▸ **EXERCISE**: Print this span of the material below exactly: the line with "Scenarios.configured eq_refl).", the line with "0 <= k < 2 ^ host_bits n ->", and every line between them, but nothing else.

▸ **SUPPLIED INFORMATION**:
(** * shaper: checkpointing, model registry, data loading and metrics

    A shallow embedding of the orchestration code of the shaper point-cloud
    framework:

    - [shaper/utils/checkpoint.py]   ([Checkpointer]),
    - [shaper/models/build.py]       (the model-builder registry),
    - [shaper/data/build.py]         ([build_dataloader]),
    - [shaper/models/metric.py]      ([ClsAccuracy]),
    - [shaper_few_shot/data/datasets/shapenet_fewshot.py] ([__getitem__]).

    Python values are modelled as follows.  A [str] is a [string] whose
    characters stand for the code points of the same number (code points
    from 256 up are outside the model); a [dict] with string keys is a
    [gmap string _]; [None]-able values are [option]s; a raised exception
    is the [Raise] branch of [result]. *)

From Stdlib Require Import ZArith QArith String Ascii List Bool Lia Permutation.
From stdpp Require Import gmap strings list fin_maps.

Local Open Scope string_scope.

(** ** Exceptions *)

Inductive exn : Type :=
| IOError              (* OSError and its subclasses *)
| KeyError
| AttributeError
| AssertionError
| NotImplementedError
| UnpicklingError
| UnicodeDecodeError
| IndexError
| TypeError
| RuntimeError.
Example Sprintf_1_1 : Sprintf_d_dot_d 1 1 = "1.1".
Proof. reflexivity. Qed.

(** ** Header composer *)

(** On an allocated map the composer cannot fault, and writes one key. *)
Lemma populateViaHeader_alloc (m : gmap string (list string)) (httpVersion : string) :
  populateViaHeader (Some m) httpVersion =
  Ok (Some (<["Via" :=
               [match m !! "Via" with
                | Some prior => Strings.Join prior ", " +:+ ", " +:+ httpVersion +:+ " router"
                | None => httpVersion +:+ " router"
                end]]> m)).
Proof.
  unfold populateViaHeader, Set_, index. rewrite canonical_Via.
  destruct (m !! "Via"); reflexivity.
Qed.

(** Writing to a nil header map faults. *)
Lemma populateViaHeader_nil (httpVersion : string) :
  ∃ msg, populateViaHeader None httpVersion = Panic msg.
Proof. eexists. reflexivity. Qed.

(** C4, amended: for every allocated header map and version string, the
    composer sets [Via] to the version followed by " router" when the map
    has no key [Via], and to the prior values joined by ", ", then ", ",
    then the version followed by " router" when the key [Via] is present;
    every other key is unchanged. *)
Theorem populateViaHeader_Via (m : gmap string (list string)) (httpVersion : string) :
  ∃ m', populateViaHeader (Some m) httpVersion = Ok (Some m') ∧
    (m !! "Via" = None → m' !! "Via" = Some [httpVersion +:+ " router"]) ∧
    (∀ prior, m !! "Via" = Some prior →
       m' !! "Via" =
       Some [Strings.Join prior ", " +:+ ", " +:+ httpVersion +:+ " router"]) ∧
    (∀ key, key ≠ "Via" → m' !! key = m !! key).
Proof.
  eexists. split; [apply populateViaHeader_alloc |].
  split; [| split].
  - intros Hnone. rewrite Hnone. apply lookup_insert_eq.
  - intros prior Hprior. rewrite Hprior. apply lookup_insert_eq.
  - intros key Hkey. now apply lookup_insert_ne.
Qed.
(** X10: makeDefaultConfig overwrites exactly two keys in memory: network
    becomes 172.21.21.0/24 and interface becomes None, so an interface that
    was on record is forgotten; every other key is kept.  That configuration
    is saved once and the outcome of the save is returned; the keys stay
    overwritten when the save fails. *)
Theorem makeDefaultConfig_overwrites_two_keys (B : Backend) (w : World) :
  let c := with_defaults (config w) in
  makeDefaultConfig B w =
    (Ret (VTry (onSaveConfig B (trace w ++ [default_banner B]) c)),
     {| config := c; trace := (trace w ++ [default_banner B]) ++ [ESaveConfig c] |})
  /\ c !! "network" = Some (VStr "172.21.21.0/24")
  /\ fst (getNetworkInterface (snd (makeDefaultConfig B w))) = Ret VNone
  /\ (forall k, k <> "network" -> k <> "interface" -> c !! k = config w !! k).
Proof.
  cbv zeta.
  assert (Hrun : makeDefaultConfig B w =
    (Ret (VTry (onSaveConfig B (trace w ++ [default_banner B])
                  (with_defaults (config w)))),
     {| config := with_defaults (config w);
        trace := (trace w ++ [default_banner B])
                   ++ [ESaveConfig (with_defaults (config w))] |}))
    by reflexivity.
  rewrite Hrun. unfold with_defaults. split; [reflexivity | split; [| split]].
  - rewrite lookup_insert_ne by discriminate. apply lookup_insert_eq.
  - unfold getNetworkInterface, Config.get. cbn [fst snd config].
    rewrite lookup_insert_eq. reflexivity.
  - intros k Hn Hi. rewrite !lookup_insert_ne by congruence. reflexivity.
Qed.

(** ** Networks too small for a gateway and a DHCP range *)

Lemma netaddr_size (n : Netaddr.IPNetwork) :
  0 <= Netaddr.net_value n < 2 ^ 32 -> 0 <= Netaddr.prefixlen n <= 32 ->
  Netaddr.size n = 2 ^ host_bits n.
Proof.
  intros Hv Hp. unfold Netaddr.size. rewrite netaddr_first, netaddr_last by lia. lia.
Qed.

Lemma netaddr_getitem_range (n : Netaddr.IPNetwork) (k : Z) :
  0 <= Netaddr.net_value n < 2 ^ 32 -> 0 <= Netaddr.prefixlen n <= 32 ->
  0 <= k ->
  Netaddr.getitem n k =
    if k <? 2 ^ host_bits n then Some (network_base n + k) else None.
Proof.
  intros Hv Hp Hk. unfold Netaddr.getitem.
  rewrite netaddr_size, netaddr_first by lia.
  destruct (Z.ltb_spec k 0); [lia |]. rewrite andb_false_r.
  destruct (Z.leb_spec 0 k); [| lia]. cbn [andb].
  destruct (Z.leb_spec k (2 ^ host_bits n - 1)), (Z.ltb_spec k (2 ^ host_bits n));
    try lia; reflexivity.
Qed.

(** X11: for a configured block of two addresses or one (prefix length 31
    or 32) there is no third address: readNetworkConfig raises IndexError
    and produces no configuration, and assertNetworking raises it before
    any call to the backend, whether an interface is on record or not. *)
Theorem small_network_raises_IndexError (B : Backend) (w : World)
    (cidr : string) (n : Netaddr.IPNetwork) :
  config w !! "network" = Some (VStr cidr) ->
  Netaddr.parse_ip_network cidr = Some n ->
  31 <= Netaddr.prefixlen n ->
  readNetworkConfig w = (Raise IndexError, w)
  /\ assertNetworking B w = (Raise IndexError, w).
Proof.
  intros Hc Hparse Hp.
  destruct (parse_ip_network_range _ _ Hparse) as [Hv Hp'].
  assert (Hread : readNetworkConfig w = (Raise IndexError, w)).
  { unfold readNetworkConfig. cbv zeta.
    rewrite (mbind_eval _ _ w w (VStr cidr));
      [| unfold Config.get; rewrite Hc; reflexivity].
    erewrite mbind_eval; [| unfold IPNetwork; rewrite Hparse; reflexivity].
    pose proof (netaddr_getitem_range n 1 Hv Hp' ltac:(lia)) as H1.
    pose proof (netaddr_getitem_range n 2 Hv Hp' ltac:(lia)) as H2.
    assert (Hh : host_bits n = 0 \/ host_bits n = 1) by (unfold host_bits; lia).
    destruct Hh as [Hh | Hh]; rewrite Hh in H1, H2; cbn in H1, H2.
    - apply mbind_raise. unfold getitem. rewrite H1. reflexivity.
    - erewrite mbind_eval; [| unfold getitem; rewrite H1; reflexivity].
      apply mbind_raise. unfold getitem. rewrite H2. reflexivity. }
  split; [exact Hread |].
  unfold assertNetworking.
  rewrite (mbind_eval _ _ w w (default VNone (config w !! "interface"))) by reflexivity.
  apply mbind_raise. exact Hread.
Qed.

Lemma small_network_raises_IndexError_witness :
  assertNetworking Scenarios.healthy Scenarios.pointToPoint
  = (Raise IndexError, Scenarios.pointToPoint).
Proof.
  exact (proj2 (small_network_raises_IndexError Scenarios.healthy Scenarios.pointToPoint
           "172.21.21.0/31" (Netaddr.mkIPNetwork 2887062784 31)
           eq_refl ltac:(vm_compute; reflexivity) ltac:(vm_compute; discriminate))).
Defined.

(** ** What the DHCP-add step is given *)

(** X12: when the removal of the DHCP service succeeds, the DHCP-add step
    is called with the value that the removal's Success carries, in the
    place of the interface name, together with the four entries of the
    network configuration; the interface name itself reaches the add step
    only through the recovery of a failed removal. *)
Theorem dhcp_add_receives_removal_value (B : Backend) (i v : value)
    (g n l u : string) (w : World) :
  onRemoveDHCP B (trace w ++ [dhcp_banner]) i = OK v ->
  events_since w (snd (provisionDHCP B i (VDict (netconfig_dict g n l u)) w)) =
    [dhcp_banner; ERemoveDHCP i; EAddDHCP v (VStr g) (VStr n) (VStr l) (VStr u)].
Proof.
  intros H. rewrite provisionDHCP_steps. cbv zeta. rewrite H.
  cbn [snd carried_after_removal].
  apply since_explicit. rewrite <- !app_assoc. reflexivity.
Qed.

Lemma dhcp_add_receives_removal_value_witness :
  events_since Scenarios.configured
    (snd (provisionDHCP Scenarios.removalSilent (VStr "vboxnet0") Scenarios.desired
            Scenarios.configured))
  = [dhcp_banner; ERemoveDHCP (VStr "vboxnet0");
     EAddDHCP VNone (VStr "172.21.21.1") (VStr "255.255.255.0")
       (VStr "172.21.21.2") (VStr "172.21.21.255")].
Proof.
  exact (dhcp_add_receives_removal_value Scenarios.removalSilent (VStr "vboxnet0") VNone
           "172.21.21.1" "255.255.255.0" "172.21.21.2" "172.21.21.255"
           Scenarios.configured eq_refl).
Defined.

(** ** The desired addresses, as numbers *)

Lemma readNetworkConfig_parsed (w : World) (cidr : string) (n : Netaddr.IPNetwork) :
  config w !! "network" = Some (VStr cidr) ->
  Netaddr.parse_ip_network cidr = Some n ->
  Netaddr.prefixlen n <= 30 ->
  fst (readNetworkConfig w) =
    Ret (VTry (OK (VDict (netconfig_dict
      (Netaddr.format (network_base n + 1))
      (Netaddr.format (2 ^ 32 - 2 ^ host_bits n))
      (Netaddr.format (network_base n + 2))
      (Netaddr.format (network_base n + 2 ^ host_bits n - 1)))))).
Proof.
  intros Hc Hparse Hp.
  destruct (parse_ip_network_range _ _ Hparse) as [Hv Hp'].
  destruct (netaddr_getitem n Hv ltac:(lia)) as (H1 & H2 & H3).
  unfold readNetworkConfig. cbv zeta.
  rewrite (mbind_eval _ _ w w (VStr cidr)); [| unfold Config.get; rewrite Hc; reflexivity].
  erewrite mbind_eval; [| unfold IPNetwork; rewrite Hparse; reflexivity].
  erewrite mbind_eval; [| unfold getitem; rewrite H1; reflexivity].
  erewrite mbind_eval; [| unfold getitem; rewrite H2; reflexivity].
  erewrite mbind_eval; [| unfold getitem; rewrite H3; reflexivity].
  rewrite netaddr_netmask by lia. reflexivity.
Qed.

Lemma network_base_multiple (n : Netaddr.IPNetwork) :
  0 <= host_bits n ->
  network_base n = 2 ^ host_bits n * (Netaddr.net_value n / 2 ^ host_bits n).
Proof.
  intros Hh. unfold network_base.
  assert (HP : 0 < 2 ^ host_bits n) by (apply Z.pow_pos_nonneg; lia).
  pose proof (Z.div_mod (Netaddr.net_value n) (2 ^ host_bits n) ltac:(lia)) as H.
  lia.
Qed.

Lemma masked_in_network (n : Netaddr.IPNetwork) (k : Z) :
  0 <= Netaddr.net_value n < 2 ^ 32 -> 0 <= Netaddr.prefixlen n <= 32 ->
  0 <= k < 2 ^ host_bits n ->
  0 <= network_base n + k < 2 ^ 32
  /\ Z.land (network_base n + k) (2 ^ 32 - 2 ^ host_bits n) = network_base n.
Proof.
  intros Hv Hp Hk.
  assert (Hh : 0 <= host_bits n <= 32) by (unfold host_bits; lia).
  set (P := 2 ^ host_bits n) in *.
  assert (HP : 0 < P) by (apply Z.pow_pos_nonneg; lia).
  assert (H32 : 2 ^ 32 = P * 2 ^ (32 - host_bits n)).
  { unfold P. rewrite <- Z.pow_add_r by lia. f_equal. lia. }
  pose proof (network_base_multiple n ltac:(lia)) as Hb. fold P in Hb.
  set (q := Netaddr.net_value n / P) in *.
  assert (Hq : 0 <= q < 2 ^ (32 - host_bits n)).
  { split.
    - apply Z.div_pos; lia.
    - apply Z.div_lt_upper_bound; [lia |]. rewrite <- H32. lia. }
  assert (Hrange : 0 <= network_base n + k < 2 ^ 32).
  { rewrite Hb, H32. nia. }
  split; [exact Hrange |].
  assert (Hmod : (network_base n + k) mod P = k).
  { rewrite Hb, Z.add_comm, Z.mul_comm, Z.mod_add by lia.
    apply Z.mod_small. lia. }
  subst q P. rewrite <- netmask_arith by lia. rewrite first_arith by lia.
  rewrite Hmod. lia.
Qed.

▸ **RESULT OF THIS EXERCISE**:
           Scenarios.configured eq_refl).
Defined.

(** ** The desired addresses, as numbers *)

Lemma readNetworkConfig_parsed (w : World) (cidr : string) (n : Netaddr.IPNetwork) :
  config w !! "network" = Some (VStr cidr) ->
  Netaddr.parse_ip_network cidr = Some n ->
  Netaddr.prefixlen n <= 30 ->
  fst (readNetworkConfig w) =
    Ret (VTry (OK (VDict (netconfig_dict
      (Netaddr.format (network_base n + 1))
      (Netaddr.format (2 ^ 32 - 2 ^ host_bits n))
      (Netaddr.format (network_base n + 2))
      (Netaddr.format (network_base n + 2 ^ host_bits n - 1)))))).
Proof.
  intros Hc Hparse Hp.
  destruct (parse_ip_network_range _ _ Hparse) as [Hv Hp'].
  destruct (netaddr_getitem n Hv ltac:(lia)) as (H1 & H2 & H3).
  unfold readNetworkConfig. cbv zeta.
  rewrite (mbind_eval _ _ w w (VStr cidr)); [| unfold Config.get; rewrite Hc; reflexivity].
  erewrite mbind_eval; [| unfold IPNetwork; rewrite Hparse; reflexivity].
  erewrite mbind_eval; [| unfold getitem; rewrite H1; reflexivity].
  erewrite mbind_eval; [| unfold getitem; rewrite H2; reflexivity].
  erewrite mbind_eval; [| unfold getitem; rewrite H3; reflexivity].
  rewrite netaddr_netmask by lia. reflexivity.
Qed.

Lemma network_base_multiple (n : Netaddr.IPNetwork) :
  0 <= host_bits n ->
  network_base n = 2 ^ host_bits n * (Netaddr.net_value n / 2 ^ host_bits n).
Proof.
  intros Hh. unfold network_base.
  assert (HP : 0 < 2 ^ host_bits n) by (apply Z.pow_pos_nonneg; lia).
  pose proof (Z.div_mod (Netaddr.net_value n) (2 ^ host_bits n) ltac:(lia)) as H.
  lia.
Qed.

Lemma masked_in_network (n : Netaddr.IPNetwork) (k : Z) :
  0 <= Netaddr.net_value n < 2 ^ 32 -> 0 <= Netaddr.prefixlen n <= 32 ->
  0 <= k < 2 ^ host_bits n ->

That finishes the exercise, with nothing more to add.